At the outset, scRNA-seq was used to preliminarily identify candidate genes, which displayed distinctive biological functions in specific cell types. We then focused on the GSE30122 training dataset, leveraging this gene expression profile to uncover the crucial molecules linked to the progression of DKD. We set the logFC cutoff value at 1, yielding 459 upregulated and 82 downregulated DEGs ( Figure 7A ). Figure 7B is a heatmap showcasing genes that exhibit significantly varied expression. GSEA analysis highlighted the “phagosome” pathway as the most enriched, alongside other significant pathways such as cell adhesion molecules, chemokine, and NOD-like receptor signaling pathway ( Figure 7C ). We once again intersected the efferocytosis gene list with the DEGs from GSE30122 to identify common genes ( Figure 7D ). Following this, we applied LASSO regression to model fitting, selected, and assessed the diagnostic features for DN ( Figure 7E ). Considering the node count in the PPI network, we ended up with CD36, ITGAM, and CX3CR1 as the final genes of interest. We reviewed the expression levels of the hub genes, which, as shown in Figure 7F , exhibited an increasing trend in the DKD group. As shown in Figure 7G , the ROC curve illustrates superior performance in diagnosing DKD, especially with ITGAM and CX3CR1 boasting AUC values of 98.3%.
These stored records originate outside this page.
Definition path_eqb (p q : path) : bool :=
  if list_eq_dec string_dec p q then true else false.

Section TreeTransformer.

Variable cd : codec.

(** [is_binary(join(root, name))]: any failure to open or read counts. *)
Definition is_binary (name : string) (es : entries) : bool :=
  match lookup name es with
  | Some (File c) => negb (text_readable cd c)
  | _ => true
  end.

(** One iteration of [for dir_name in dirs]. *)
Definition process_dir_name (root : path) (dir_name : string) (es : entries)
  : list event * res entries :=
  let old_dir_path := (root ++ [dir_name])%list in
  let new_dir_name := replace_content dir_name in
  let new_dir_path := (root ++ [new_dir_name])%list in
  if negb (path_eqb old_dir_path new_dir_path) then
    match os_rename dir_name new_dir_name es with
    | Ok es' =>
        ([VisitDir old_dir_path; Rename old_dir_path new_dir_path;
          Say (RenamedDirectory old_dir_path new_dir_path)], Ok es')
    | Raise e => ([VisitDir old_dir_path; Rename old_dir_path new_dir_path], Raise e)
    end
  else ([VisitDir old_dir_path], Ok es).
(** * contrib/signet/getcoins.py: PPM decoder, braille renderer, faucet URL check

    A shallow embedding of the three self-contained pieces of the script:
    the class [PPMImage], the function [print_image] and the predicate
    [is_valid_faucet_url] together with the block of the module's top level
    that submits the claim.

    Python values are modelled as follows.
    - [bytes] objects and the contents of a [BytesIO] are [list byte];
    - Python integers are [Z];
    - a tuple of ints (one pixel) is [list Z];
    - [str] objects are [string]; a printed line is the list of its
      codepoints;
    - a raised exception is the [Raise] branch of [res];
    - [print] appends one line to the standard output, a [list line]
      threaded through [print_image];
    - the HTTP calls of the top level are recorded in a trace.

    Integers are unbounded; the two places where the interpreter bounds them
    are modelled: [int] refuses a literal of more than 4300 digits (the
    default of [sys.int_info]), and [f.read] a size that does not fit a C
    [ssize_t], taken as 64 bits. Memory is unbounded. *)

From Stdlib Require Import ZArith List Bool Lia String Ascii.
From Stdlib Require Import Strings.Byte.
Import ListNotations.
Open Scope Z_scope.

(* ================================================================= *)
(** ** Exceptions and results *)

(** The arguments of the exceptions the code can raise. *)
Inductive message : Type :=
| Msg (s : string)
| MsgUrl (s : string) (url : string)          (* an f-string ending in a URL *)
| MsgClass (s : string) (cls : string)        (* ... ending in a class's repr *)
| InvalidLiteral (tok : list byte)            (* int() on a bad literal *)
| NotEnoughValues (got : nat)                 (* unpacking, too few items *)
| TooManyValues                               (* unpacking, too many items *)
| DigitLimit (digits : nat)                   (* int() on an over-long literal *)
| ChrOutOfRange.

Inductive exn : Type :=
| ValueError (m : message)
| IndexError
| OverflowError
| RequestException
| SystemExit (m : message).

(** [SystemExit] derives from [BaseException] only; the others derive from
    [Exception]. *)
Definition is_Exception (e : exn) : bool :=
  match e with
  | SystemExit _ => false
  | _ => true
  end.

Inductive res (A : Type) : Type :=
| Ok (a : A)
| Raise (e : exn).
Arguments Ok {A} a.
Arguments Raise {A} e.

Definition rbind {A B} (r : res A) (k : A -> res B) : res B :=
  match r with
  | Ok a => k a
  | Raise e => Raise e
  end.

Notation "x <- r ;; k" := (rbind r (fun x => k))
  (at level 61, r at next level, right associativity).

(** A [for] loop whose body updates one loop-carried variable and may raise. *)
Fixpoint for_each {A St} (xs : list A) (body : St -> A -> res St) (s : St)
  : res St :=
  match xs with
  | [] => Ok s
  | x :: xs' => s' <- body s x ;; for_each xs' body s'
  end.

(* ================================================================= *)
(** ** Python sequences *)

(** [range(n)] *)
Definition range (n : Z) : list Z := map Z.of_nat (seq 0 (Z.to_nat n)).

Definition len {A} (l : list A) : Z := Z.of_nat (List.length l).

(** [l[i]]: negative indices count from the end; out of range raises
    [IndexError]. *)
Definition py_index {A} (l : list A) (i : Z) : res A :=
  let j := if i <? 0 then i + len l else i in
  if j <? 0 then Raise IndexError
  else match nth_error l (Z.to_nat j) with
       | Some a => Ok a
       | None => Raise IndexError
       end.

(** [l[a:b]] with both bounds given, step 1. *)
Definition clamp {A} (l : list A) (i : Z) : Z :=
  if i <? 0 then Z.max 0 (i + len l) else Z.min i (len l).

Definition py_slice {A} (l : list A) (a b : Z) : list A :=
  let a' := clamp l a in
  let b' := clamp l b in
  firstn (Z.to_nat (b' - a')) (skipn (Z.to_nat a') l).

(* ================================================================= *)
(** ** bytes *)

Definition bytes := list byte.

Definition NL : byte := x0a.
Definition SP : byte := x20.

(** The ASCII whitespace of [bytes.rstrip()] and of [int()]:
    space, \t, \n, \v, \f, \r. *)
Definition is_space (b : byte) : bool :=
  match b with
  | x20 | x09 | x0a | x0b | x0c | x0d => true
  | _ => false
  end.

(** The value of an ASCII decimal digit. *)
Definition digit_val (b : byte) : option Z :=
  match b with
  | x30 => Some 0 | x31 => Some 1 | x32 => Some 2 | x33 => Some 3
  | x34 => Some 4 | x35 => Some 5 | x36 => Some 6 | x37 => Some 7
  | x38 => Some 8 | x39 => Some 9
  | _ => None
  end.

Definition is_digit (b : byte) : bool :=
  match digit_val b with Some _ => true | None => false end.

Fixpoint lstrip (s : bytes) : bytes :=
  match s with
  | b :: s' => if is_space b then lstrip s' else s
  | [] => []
  end.

(** [s.rstrip()] *)
Definition rstrip (s : bytes) : bytes := rev (lstrip (rev s)).

(** [s.split(sep)] for a one-byte separator: every occurrence splits, empty
    pieces are kept. [cur] is the piece being read, reversed. *)
Fixpoint split_aux (sep : byte) (s : bytes) (cur : bytes) : list bytes :=
  match s with
  | [] => [rev cur]
  | b :: s' =>
      if Byte.eqb b sep then rev cur :: split_aux sep s' []
      else split_aux sep s' (b :: cur)
  end.

Definition split (sep : byte) (s : bytes) : list bytes := split_aux sep s [].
To explore the critical molecule associated with efferocytosis in DKD, the CIBERSORT algorithm is applicable to gauge the abundance of 22 immune cell types in the renal tubulointerstitial tissue ( Figure 7H ). We detected rises in the levels of monocytes, M1 and M2 macrophages, resting mast cells, and neutrophils within the DKD group, while in the control group, there was an upsurge in regulatory T cells, M0 macrophages, and activated mast cells ( Figure 7I ). Additionally, as shown by the correlation heatmap ( Figure 7J ), eosinophils and T cells follicular helper exhibited a significant positive correlation (r = 0.79), and conversely, a negative correlation was observed between M1 macrophages and regulatory T cells (r = -0.39). Among these immune cells, each pivotal gene displayed a positive relationship with M1 macrophages, with CD36 additionally correlating positively with M2 macrophages ( Figure 7K ).

We chose GSE104954 as the external validation dataset, and in line with the training set results, the hub gene showed a similarly increased level in diabetic kidneys, demonstrating the model’s robust assessment performance ( Figures 8A–C ). Following this, we turned to the Nephroseq database to gauge the prognostic importance of key molecules. An increase in CD36 mRNA deposits in the renal tubulointerstitial corresponded to a downward trend in GFR (r = -0.75, p = 0.008). Overexpression of ITGAM (r = 0.60, p = 0.049), and CX3CR1 (r = 0.65, p = 0.032) was positively linked to proteinuria in DN ( Figures 8D–F ). Aligning with database outcomes, our research employing qPCR and Western blot assays has identified a significant upregulation of hub gene expression in DKD kidney tissues ( Figures 9A–C ).

Altered Macrophage Behavior and Efferocytosis Decline in DKD

According to prior analyses, OVE26 mice experienced greater infiltration of Trem2^hi, Mrc1^hi, inflammatory, IFN^hi, and Fn1^hi macrophages in the kidney ( Figure 3 ). Similarly, in the diabetic mouse model induced by a high-fat diet combined with STZ, we observed upregulated expression of Trem2, Mrc1, iNOS, IL-1Β, CCL3, and Fn1 ( Figure 10A ). Additionally, we detected a decline in the expression of efferocytosis-related molecules MERTK, AXL, and MFGE8 in DKD ( Figure 10B ). The phagocytic capability of macrophages to engulf apoptotic cells was also diminished after high glucose exposure ( Figure 10C ).